> _Try it_: Return, word for word, only the lines of the data below that lie between the line with "members q = members (mv_notify v) ->" and the line with "intros (e&He&[H1 H2 H3 H4 H5 H6 H7 H8]) Hf", those two lines included.

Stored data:
____________________
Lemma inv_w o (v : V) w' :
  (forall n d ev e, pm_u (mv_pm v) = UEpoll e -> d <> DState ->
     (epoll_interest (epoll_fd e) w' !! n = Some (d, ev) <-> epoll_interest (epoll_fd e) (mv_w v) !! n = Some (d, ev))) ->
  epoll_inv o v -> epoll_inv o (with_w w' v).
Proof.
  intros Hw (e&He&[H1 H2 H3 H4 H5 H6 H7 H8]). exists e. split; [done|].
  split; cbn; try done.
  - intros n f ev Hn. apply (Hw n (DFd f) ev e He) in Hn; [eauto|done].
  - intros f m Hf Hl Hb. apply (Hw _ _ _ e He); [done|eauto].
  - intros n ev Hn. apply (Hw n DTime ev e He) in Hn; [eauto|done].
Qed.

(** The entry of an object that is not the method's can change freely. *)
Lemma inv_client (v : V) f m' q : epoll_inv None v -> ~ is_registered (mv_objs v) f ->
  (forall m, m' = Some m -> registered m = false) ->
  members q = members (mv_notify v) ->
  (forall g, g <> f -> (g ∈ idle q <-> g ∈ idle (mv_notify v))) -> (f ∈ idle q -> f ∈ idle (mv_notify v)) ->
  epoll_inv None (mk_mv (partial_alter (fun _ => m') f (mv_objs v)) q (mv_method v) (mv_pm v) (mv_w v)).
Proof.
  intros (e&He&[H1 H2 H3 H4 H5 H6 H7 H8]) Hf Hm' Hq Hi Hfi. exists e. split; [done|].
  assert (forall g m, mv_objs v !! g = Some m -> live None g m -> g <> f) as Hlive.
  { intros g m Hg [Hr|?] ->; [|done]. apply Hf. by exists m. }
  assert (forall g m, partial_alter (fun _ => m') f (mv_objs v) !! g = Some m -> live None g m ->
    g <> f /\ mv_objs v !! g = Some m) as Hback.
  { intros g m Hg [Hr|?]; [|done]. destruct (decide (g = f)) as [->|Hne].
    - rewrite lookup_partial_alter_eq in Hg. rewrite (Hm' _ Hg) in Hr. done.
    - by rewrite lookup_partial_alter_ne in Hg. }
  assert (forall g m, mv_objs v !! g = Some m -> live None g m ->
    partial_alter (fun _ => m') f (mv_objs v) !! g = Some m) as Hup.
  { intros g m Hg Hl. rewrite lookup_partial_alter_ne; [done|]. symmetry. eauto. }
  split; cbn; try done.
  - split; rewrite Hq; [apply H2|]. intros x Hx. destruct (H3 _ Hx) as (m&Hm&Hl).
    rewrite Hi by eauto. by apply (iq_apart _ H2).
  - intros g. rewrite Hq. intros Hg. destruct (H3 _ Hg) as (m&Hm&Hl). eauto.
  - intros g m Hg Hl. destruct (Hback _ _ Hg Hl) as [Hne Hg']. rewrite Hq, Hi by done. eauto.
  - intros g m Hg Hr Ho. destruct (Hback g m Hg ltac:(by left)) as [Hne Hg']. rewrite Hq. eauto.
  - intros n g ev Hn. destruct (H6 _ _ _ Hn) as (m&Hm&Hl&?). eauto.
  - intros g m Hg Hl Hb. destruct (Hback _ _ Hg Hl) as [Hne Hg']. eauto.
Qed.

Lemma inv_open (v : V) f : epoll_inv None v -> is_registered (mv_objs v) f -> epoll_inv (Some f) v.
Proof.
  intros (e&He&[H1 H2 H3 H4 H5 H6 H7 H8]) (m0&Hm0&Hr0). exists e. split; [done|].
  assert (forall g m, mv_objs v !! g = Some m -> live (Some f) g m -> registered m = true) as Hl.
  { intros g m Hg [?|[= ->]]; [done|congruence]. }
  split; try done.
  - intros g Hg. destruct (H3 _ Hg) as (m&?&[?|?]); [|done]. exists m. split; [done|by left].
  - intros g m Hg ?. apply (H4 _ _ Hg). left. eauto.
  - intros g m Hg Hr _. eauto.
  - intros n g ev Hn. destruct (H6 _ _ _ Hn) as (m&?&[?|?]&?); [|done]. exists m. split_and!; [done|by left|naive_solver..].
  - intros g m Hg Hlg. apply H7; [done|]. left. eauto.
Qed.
____________________
> _Answer space_:
  members q = members (mv_notify v) ->
  (forall g, g <> f -> (g ∈ idle q <-> g ∈ idle (mv_notify v))) -> (f ∈ idle q -> f ∈ idle (mv_notify v)) ->
  epoll_inv None (mk_mv (partial_alter (fun _ => m') f (mv_objs v)) q (mv_method v) (mv_pm v) (mv_w v)).
Proof.
  intros (e&He&[H1 H2 H3 H4 H5 H6 H7 H8]) Hf Hm' Hq Hi Hfi. exists e. split; [done|].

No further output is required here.